At Journelle, we believe that you should love the lingerie you wear every day - it is the first layer you put on when getting dressed in the morning! How do you see AnaOno impacting someone's day?
To me, intimates are so important because of this very fact, it is the first thing that touches your skin every day, when you wake up, get out of the shower, and get out and conquer the day! I started every one of my mornings depressed because I was squeezing myself into another uncomfortable sports bra, and doing my best to hide the neon green straps as I pulled myself together and went to work. I didn’t realize just how much this simple act was dictating all facets of my life. I lacked confidence. I felt insecure. I didn’t feel like myself. I realized it was because I couldn’t express myself the way I wanted to because my intimates were too limiting to my self-expression and lifestyle. It took me outfitting my entire wardrobe before I realized what it was. Today, I slip into my AnaOno, a bra designed with my body in mind, and I am comfortable. I feel good. I LOOK good. I get out there and I conquer that day, and I only hope it does that to just one person every day and I know all my hard work is worth it!
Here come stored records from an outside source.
(* ===== verification/SafeLoading.v ===== *)
(** * Safety of module loading and of the functions on files

    Creating, naming and entering modules keeps the invariant; a scoped change
    of the module always returns to the one before.  Then the native functions
    of [FileFunctions.v], [Loading.v], [Memory.v], [FileIO.v] and
    [MathModule.v]. *)

From stdpp Require Import base gmap strings list.
From Stdlib Require Import Ascii ZArith Lia.
From S2P Require Import Prelude Registry Hash FileSystem Numeric Streams Store Object Env Eval Files ResourceOps Memory Logic.
From S2P Require Import SafeCore SafeEnv SafeEval SafeResources Strings Language Parser SafeParser FileFunctions Loading FileIO MathModule.

#[export] Hint Resolve safe_eval_drop safe_eval_list safe_eval_list_n safe_eval_transform safe_eval_check safe_arg_eval
  safe_reduce : safe.

(** ** Modules *)
Section modules.
Context (k : nat).

Lemma new_module_spec s n :
  wf s -> exists m s', new_module n s = Ret m s' /\ wf s' /\ rel k s s' /\ named s' m n.
Proof.
  intros Hs. unfold new_module, get_env, mbind, M_bind. cbv beta iota.
  set (m := fresh (dom (mod_store (envs s)))). set (x := mkModule ∅ ∅ n).
  assert (Hfresh : mod_store (envs s) !! m = None) by (apply not_elem_of_dom, is_fresh).
  unfold set_module, mod_env. cbv beta iota. eexists m, _. split; [reflexivity|].
  assert (Hname : forall z, mod_store (envs s) !! m = Some z -> m_name x = m_name z) by congruence.
  split_and!.
  - by apply wf_set_module.
  - split; simpl; try done. by apply ext_set_module.
  - exists x. simpl. by rewrite lookup_insert_eq.
Qed.
Lemma safe_bind_new_module {B} `{OK B} w n (f : mid -> M B) :
  (forall w' m, ext w w' -> named w' m n -> safe k w' (f m)) -> safe k w (new_module n ≫= f).
Proof.
  intros Hf s Hs E. unfold mbind, M_bind. destruct (new_module_spec s n Hs) as (m&s'&->&Hs'&R&Hn).
  eapply post_trans; [done|]. assert (E' : ext s s') by by eapply rel_ext.
  apply (Hf s'); try done. by etrans.
Qed.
What is the one AnaOno product you think is a must-buy, and why?
If I am being completely honest, just like a good Mother, there are no “favorites”....except we all know that we have one...and mine in the Susan! This sexy triangle cup with a plunging low neckline is so sexy on the body, it covers all my spots that I can get insecure about, like extra chub above my implant, or even my scars, while also supporting me just enough to get through my day, and if I am lucky into the bedroom! It is both sophisticated and sexy, comfortable and pretty, and better yet, I love it because it looks so incredible on ALL body types, including boobies, foobies, and nothing at all! Sometimes I let it pop out of my blouse so it can have a moment and sometimes I keep the sexy to myself and hide it under a sweater, and that is for me to decide, that little boost of confidence is for ME!